Saving space for common kinds of numeric values

From: Gregory Stark <stark(at)enterprisedb(dot)com>
To: PostgreSQL Development <pgsql-hackers(at)postgresql(dot)org>
Subject: Saving space for common kinds of numeric values
Date: 2007-02-22 20:31:50
Message-ID: 878xeqkk7d.fsf@stark.xeocode.com
Views: Raw Message | Whole Thread | Download mbox | Resend email
Thread:
Lists: pgsql-hackers


The numeric data type's minimum data size is 8 bytes and it can only even get
that small for "0". Storing even "1" requires 10 bytes. That seems pretty
abysmal.

It occurs to me that we could assign special-case meanings for any datum
smaller than 8 bytes. In just 2 or 4 bytes (including the 1-byte varlena
header) I think we could encode many common small values.

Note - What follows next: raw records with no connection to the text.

(* ===== verification/PageAlloc.v ===== *)
(** * The interface of the page allocator

    The heap, the virtual memory manager, the process manager and the network
    buffers call the physical memory manager through two operations. The class
    names them and what the callers rely on; [Pmm] gives the instance. *)
From S2P Require Import Prelude.

Class PageAllocator (S : Type) := {
  (** [pmm_alloc_pages(count)]: the address, 0 on failure, and the new state. *)
  pa_alloc : Z -> S -> Z * S;
  (** [pmm_free_pages(addr, count)]. *)
  pa_free : Z -> Z -> S -> S;
  (** Page frame [p] is marked used. *)
  pa_used : S -> Z -> bool;
  (** Page frame [p] is below the allocator's page count. *)
  pa_managed : S -> Z -> bool;
  (** The allocator's own invariant. *)
  pa_wf : S -> Prop;
}.

(** Page [p] belongs to the [n] pages from address [a]. *)
Definition in_pages (a n p : Z) : bool := (a / PAGE_SIZE <=? p) && (p <? a / PAGE_SIZE + n).

Class PageAllocatorLaws (S : Type) `{PageAllocator S} := {
  (** A failed allocation changes nothing. *)
  pa_alloc_fail s n s' : pa_wf s -> 0 <= n -> pa_alloc n s = (0, s') -> s' = s;
  (** A successful one returns whole pages that were free, marks them used, and
      marks no other page. *)
  pa_alloc_ok s n a s' :
    pa_wf s -> 0 <= n -> pa_alloc n s = (a, s') -> a <> 0 ->
    pa_wf s' /\ 0 < n /\ 0 < a /\ a mod PAGE_SIZE = 0 /\ a + n * PAGE_SIZE <= 4 * GB /\
    (forall p, in_pages a n p = true ->
       pa_managed s p = true /\ pa_used s p = false) /\
    (forall p, pa_used s' p = pa_used s p || in_pages a n p) /\
    (forall p, pa_managed s' p = pa_managed s p);
  (** One page is refused only when every page is in use. *)
  pa_alloc_complete s s' :
    pa_wf s -> pa_alloc 1 s = (0, s') -> forall p, 0 <= p -> pa_managed s p = true -> pa_used s p = true;
  (** Freeing the null address does nothing. *)
  pa_free_null s n : pa_free 0 n s = s;
  (** Freeing marks the managed pages of the range free, and only them. *)
  pa_free_ok s a n :
    pa_wf s -> 0 < a < 2 ^ 64 -> a mod PAGE_SIZE = 0 -> 0 <= n ->
    pa_wf (pa_free a n s) /\
    (forall p, 0 <= p -> pa_used (pa_free a n s) p =
       pa_used s p && negb (in_pages a n p && pa_managed s p)) /\
    (forall p, pa_managed (pa_free a n s) p = pa_managed s p);
}.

This would be a pretty straightforward change to numeric.c because all the
hard work there is done using an internal representation that never reaches
disk. As a result only set_var_from_num and make_result and a handful of
simple functions that work directly on the packed Numeric representation would
need to be adjusted at all.

I'm thinking of the following two cases:

1 byte (plus 1 byte header): integer between -128..127 with dscale and weight
implicitly defined to display as an integer. Ie, weight is always the number
of digits in the value and dscale is always 0. That doesn't restrict the
values Numeric supports only the values it can use this representation for, so
if you store "-1.0" it would store it normally (or using the following option).

3 bytes (plus 1 byte header): 1 byte to store weight and dscale (one nibble
each) and 2 bytes to store the value. This would let us handle the extremely
common case of currency quantities which have 2 decimal places. It could store
-327.68 .. 327.67 in four bytes including the varlena header.

Alternatively we could do away with weight entirely for the 3 byte
representation as with the 1 byte representation. That would let us store up
-10485.76 .. 10486.75 in 21 bits and use the remaining 3 bytes to store a
dscale of up to 8. I actually favour this option.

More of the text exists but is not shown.